• _Assigned task_
Could the whole of the data below be written out verbatim?

┄┄┄┄┄┄

Lemma types_tail_inv (rest : str) (gs : list str) :
  rmatch (Plus is_space :: chars "types" ++ [Eol]) rest = Some gs →
  gs = []
  ∧ ∃ sp e, rest = sp ++ lit "types" ++ e ∧ all is_space sp ∧ sp ≠ [] ∧ eol e.
Proof.
  intros H. apply rmatch_plus_inv in H as (sp & s & -> & Hsp & Hne & H).
  apply rmatch_cls_inv in H as (a1 & s1 & -> & H1 & H).
  apply rmatch_cls_inv in H as (a2 & s2 & -> & H2 & H).
  apply rmatch_cls_inv in H as (a3 & s3 & -> & H3 & H).
  apply rmatch_cls_inv in H as (a4 & s4 & -> & H4 & H).
  apply rmatch_cls_inv in H as (a5 & e & -> & H5 & H).
  apply rmatch_eol_inv in H as [He [= <-]].
  apply is_char_eq in H1 as <-, H2 as <-, H3 as <-, H4 as <-, H5 as <-.
  split; [done|]. by exists sp, e.
Qed.

Lemma types_inv (line : str) (m : list str) :
  search types_pattern line = Some m →
  ∃ n family,
    m = [n; family] ∧ split line = [n; family; lit "types"]
    ∧ fields_of [is_digit; is_alpha] [n; family].
Proof.
  unfold search. intros H.
  change types_pattern
    with (Star is_space
          :: fields [is_digit; is_alpha]
               (Plus is_space :: chars "types" ++ [Eol])) in H.
  apply rmatch_star_inv in H as (sp & s & -> & Hsp & H).
  apply fields_inv in H as (toks & rest & gs' & -> & Htoks & Hs & Hr); [|done].
  apply types_tail_inv in Hr as (-> & sp1 & e & -> & Hsp1 & Hne1 & He).
  rewrite app_nil_r.
  destruct (fields_of_two _ _ _ Htoks) as (n & family & ->).
  exists n, family. split; [done|]. split; [|done].
  rewrite split_blanks by done.
  rewrite (split_spaced _ _ _ Hs).
  - rewrite split_blanks by done.
    rewrite split_token; [by rewrite split_eol| |by apply stops_eol].
    split; [done|]. by repeat constructor.
  - eapply fields_tokens; [|done].
    repeat constructor; [apply digit_not_space|apply alpha_not_space].
  - by apply stops_blank.
Qed.

Lemma box_tail_inv (rest : str) (gs : list str) :
  rmatch (Plus is_space :: lo_hi) rest = Some gs →
  gs = []
  ∧ ∃ sp x s, rest = sp ++ x :: s ∧ all is_space sp ∧ sp ≠ []
              ∧ is_xyz x = true.
Proof.
  intros H. apply rmatch_plus_inv in H as (sp & s & -> & Hsp & Hne & H).
  apply rmatch_cls_inv in H as (x & s1 & -> & Hx & H).
  do 2 apply rmatch_cls_inv in H as (? & ? & -> & _ & H).
  apply rmatch_plus_inv in H as (sp2 & s2 & -> & _ & _ & H).
  do 3 apply rmatch_cls_inv in H as (? & ? & -> & _ & H).
  injection H as <-. split; [done|]. by eexists sp, x, _.
Qed.

(** A line the box pattern matches: two numbers, then a token that
    starts with [x], [y] or [z]. *)
Definition box_tokens (line : str) (m : list str) : Prop :=
  ∃ g1 g2 x t ts,
    m = [g1; g2] ∧ split line = g1 :: g2 :: (x :: t) :: ts
    ∧ is_xyz x = true ∧ fields_of [is_num_char; is_num_char] [g1; g2].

┄┄┄┄┄┄

• _Your response_
Lemma types_tail_inv (rest : str) (gs : list str) :
  rmatch (Plus is_space :: chars "types" ++ [Eol]) rest = Some gs →
  gs = []
  ∧ ∃ sp e, rest = sp ++ lit "types" ++ e ∧ all is_space sp ∧ sp ≠ [] ∧ eol e.
Proof.
  intros H. apply rmatch_plus_inv in H as (sp & s & -> & Hsp & Hne & H).
  apply rmatch_cls_inv in H as (a1 & s1 & -> & H1 & H).
  apply rmatch_cls_inv in H as (a2 & s2 & -> & H2 & H).
  apply rmatch_cls_inv in H as (a3 & s3 & -> & H3 & H).
  apply rmatch_cls_inv in H as (a4 & s4 & -> & H4 & H).
  apply rmatch_cls_inv in H as (a5 & e & -> & H5 & H).
  apply rmatch_eol_inv in H as [He [= <-]].
  apply is_char_eq in H1 as <-, H2 as <-, H3 as <-, H4 as <-, H5 as <-.
  split; [done|]. by exists sp, e.
Qed.

Lemma types_inv (line : str) (m : list str) :
  search types_pattern line = Some m →
  ∃ n family,
    m = [n; family] ∧ split line = [n; family; lit "types"]
    ∧ fields_of [is_digit; is_alpha] [n; family].
Proof.
  unfold search. intros H.
  change types_pattern
    with (Star is_space
          :: fields [is_digit; is_alpha]
               (Plus is_space :: chars "types" ++ [Eol])) in H.
  apply rmatch_star_inv in H as (sp & s & -> & Hsp & H).
  apply fields_inv in H as (toks & rest & gs' & -> & Htoks & Hs & Hr); [|done].
  apply types_tail_inv in Hr as (-> & sp1 & e & -> & Hsp1 & Hne1 & He).
  rewrite app_nil_r.
  destruct (fields_of_two _ _ _ Htoks) as (n & family & ->).
  exists n, family. split; [done|]. split; [|done].
  rewrite split_blanks by done.
  rewrite (split_spaced _ _ _ Hs).
  - rewrite split_blanks by done.
    rewrite split_token; [by rewrite split_eol| |by apply stops_eol].
    split; [done|]. by repeat constructor.
  - eapply fields_tokens; [|done].
    repeat constructor; [apply digit_not_space|apply alpha_not_space].
  - by apply stops_blank.
Qed.

Lemma box_tail_inv (rest : str) (gs : list str) :
  rmatch (Plus is_space :: lo_hi) rest = Some gs →
  gs = []
  ∧ ∃ sp x s, rest = sp ++ x :: s ∧ all is_space sp ∧ sp ≠ []
              ∧ is_xyz x = true.
Proof.
  intros H. apply rmatch_plus_inv in H as (sp & s & -> & Hsp & Hne & H).
  apply rmatch_cls_inv in H as (x & s1 & -> & Hx & H).
  do 2 apply rmatch_cls_inv in H as (? & ? & -> & _ & H).
  apply rmatch_plus_inv in H as (sp2 & s2 & -> & _ & _ & H).
  do 3 apply rmatch_cls_inv in H as (? & ? & -> & _ & H).
  injection H as <-. split; [done|]. by eexists sp, x, _.
Qed.

(** A line the box pattern matches: two numbers, then a token that
    starts with [x], [y] or [z]. *)
Definition box_tokens (line : str) (m : list str) : Prop :=
  ∃ g1 g2 x t ts,
    m = [g1; g2] ∧ split line = g1 :: g2 :: (x :: t) :: ts
    ∧ is_xyz x = true ∧ fields_of [is_num_char; is_num_char] [g1; g2].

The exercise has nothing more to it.